Wednesday, April 18, 2012

Why they say efficiency when they are cuts

En el instituto público Pla Marcell de Cardedeu, Barcelona, decidieron, a pesar de los recortes, hacer tres grupos de 1º de ESO de 20 alumnos, en lugar de dos de 30; 1º es un curso complicado y prefirieron eliminar algunas optativas para tener clases con menos estudiantes. Pero el año que viene, con el aumento de horario previsto para los profesores, ya no lo podrán mantener, dice el director, Antonio Gener. En el instituto Cardenal Herrera Oria de Madrid, con siete docentes menos, los alumnos han perdido este curso los desdobles en Lengua y Matemáticas (clases reducidas algún día a la semana para poder explicar mejor a menos estudiantes).

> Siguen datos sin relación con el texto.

Lemma top_n_stats_are_the_best_witness :
  (bs_ip <$> top_n_stats demo_topn) = [V4 [1; 2; 3; 4]] ∧
  StronglySorted (rank_le ByPackets) (top_n_stats demo_topn).
Proof.
  split; [vm_compute; reflexivity|].
  destruct (top_n_stats_are_the_best canonical_order canonical_order demo_topn)
    as (_ & _ & _ & Hs & _); [|exact Hs].
  intros ip s Hs. apply (map_Forall_lookup_1 (λ ip s, bs_ip s = ip) (tn_stats demo_topn));
    [by_decide|exact Hs].
Defined.

Lemma recorded_counters_exact_witness :
  ∃ s, tn_stats demo_topn !! V4 [1; 2; 3; 4] = Some s ∧ total_packets s = 2 ∧
    total_bytes s = 144.
Proof.
  destruct (recorded_counters_exact 1 ByPackets demo_events) as [Hdom Hc]; [by_decide|].
  assert (V4 [1; 2; 3; 4] ∈ dom (tn_stats demo_topn)) as [s Hs]%elem_of_dom
    by (unfold demo_topn; rewrite Hdom; by_decide).
  exists s. destruct (Hc _ _ Hs) as (Hp & Hb & _). split; [exact Hs|]. split; [exact Hp|exact Hb].
Defined.

Lemma sync_exports_exactly_the_ranking_witness :
  count_gauge (sync_to_metrics demo_topn demo_vecs).2 = 1 ∧
  cv_series (packets_vec (sync_to_metrics demo_topn demo_vecs).2) !! [lit "1.2.3.4"; lit "icmp"]
    = Some 1.
Proof.
  pose proof (sync_exports_exactly_the_ranking demo_topn demo_vecs) as H.
  destruct (sync_to_metrics demo_topn demo_vecs) as [t' v'].
  destruct H as (_ & _ & Hg & Hp & _).
  - constructor; [by_decide..|]. split_and!; intros l Hl; vm_compute in Hl; by destruct Hl.
  - apply Forall_forall. intros s Hs. 
    assert (top_n_stats demo_topn = [mkStats (V4 [1; 2; 3; 4]) 2 144 1 0 1 0 0 60 0 84 0 0]) as E
      by (vm_compute; reflexivity).
    rewrite E in Hs. apply list_elem_of_singleton in Hs as ->. split; [by_decide|].
    split; [by_decide|]. intros []; by_decide.
  - by_decide.
  - split; [exact Hg|]. apply Hp. exists 1. split; by_decide.
Defined.
(** [with_git_ref]: [vec names] is a vector without series, for series with a value of
    each of these labels. *)
Definition with_git_ref (vec : list (list Z) → V) (version git_ref : list Z) : PrometheusMetrics :=
  let touch (v : V) (l : list (list (list Z))) := fold_left cv_touch l v in
  let action := vec [lit "action"] in
  let by_protocol := vec [lit "ip"; lit "protocol"] in
  let by_ip := vec [lit "ip"] in
  mkPrometheus 1 {[ [version; git_ref; lit "0.14.0"] := 1 ]}
    (mkTelemetry (touch action [accept_label; drop_label])
       (touch (vec [lit "protocol"; lit "match_type"])
          [[lit "TCP"; lit "Exact HashMap"]; [lit "UDP"; lit "Exact HashMap"];
           [lit "ICMP"; lit "Exact HashMap"]])
       (touch action [accept_label; drop_label]) 0
       (touch (vec [lit "error_type"]) [[lit "sync"]; [lit "ringbuf_poll"]])
       (BlockedIpTopN_new 100 ByPackets) (vec [lit "category"; lit "protocol"]) (vec [lit "category"]))
    0 (list_to_map ((λ l, ([l], 0)) <$> [lit "exact_v4"; lit "exact_v6"; lit "lpm_v4"; lit "lpm_v6"]))
    0 (list_to_map ((λ l, (l, 0)) <$> [lpm_trie_v4; lpm_trie_v6; hashmap_v4; hashmap_v6]))
    (mkVecs by_protocol by_protocol by_ip by_ip 0).

(** *** Accepted traffic *)
Definition inc_accepted m (packets bytes : Z) (count_packets count_bytes : bool) : PrometheusMetrics :=
  let t := pm_telemetry m in
  mkPrometheus (pm_firewall_up m) (pm_build_info m)
    (mkTelemetry
       (if count_packets then cv_inc_by (tm_packets_total t) accept_label packets else tm_packets_total t)
       (tm_packets_blocked_total t)
       (if count_bytes then cv_inc_by (tm_bytes_total t) accept_label bytes
        else cv_touch (tm_bytes_total t) accept_label)
       (tm_ringbuf_events_total t) (tm_errors_total t) (tm_top_blocked_ips t)
       (tm_firehol_packets t) (tm_firehol_bytes t))
    (if count_packets then wrap_u64 (pm_packets_accepted_total m + packets)
     else pm_packets_accepted_total m)
    (pm_rules_active m) (pm_rules_total m) (pm_map_entries m) (pm_blocked m).
Definition record_accepted_packet m (byte_len : Z) : PrometheusMetrics :=
  inc_accepted m 1 byte_len true true.
Definition record_passed_packet m (byte_len : Z) : PrometheusMetrics := record_accepted_packet m byte_len.

(** [with_label_values(["accept"]).get()]. *)
Definition accepted_bytes_total m : Z :=
  default 0 (cv_series (tm_bytes_total (pm_telemetry m)) !! accept_label).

Desde detalles llamativos como las restricciones en el uso de papel higiénico decretadas por el Gobierno catalán, hasta la pérdida de medidas de atención a alumnos complicados y a las familias, los recortes educativos de los dos últimos años ya se dejan sentir en las aulas. Y estos van a ser mayores a partir del próximo curso con las medidas aprobadas por el Gobierno para ahorrar 3.000 millones de euros más. En la educación universitaria, los detalles del recorte se conocerán mañana.

Pero en la parte no universitaria, el grueso se hará a base de reducir las plantillas. Lo harán llenando más cada aula (se aumenta el límite de alumnos de 27 a 30 en primaria, de 33 a 36 en secundaria, y hasta 43 en bachillerato) y elevando las horas de semanales de clase que imparten los profesores: sin máximos establecidos, tendrán un mínimo de 25 horas en primaria y de 20 en secundaria (en este último, son dos más de las que tienen ahora en la mayoría de comunidades). El resultado será la extensión a todas las autonomías y la profundización de esas situaciones que ya han ocurrido en muchos puntos de España. Aunque unas más que otras, todas las autonomías han recortado ya el dinero destinado a enseñanza desde 2010. En total, más de 3.400 millones de rebaja a los que a partir del año que viene se sumarían esos otros 3.000.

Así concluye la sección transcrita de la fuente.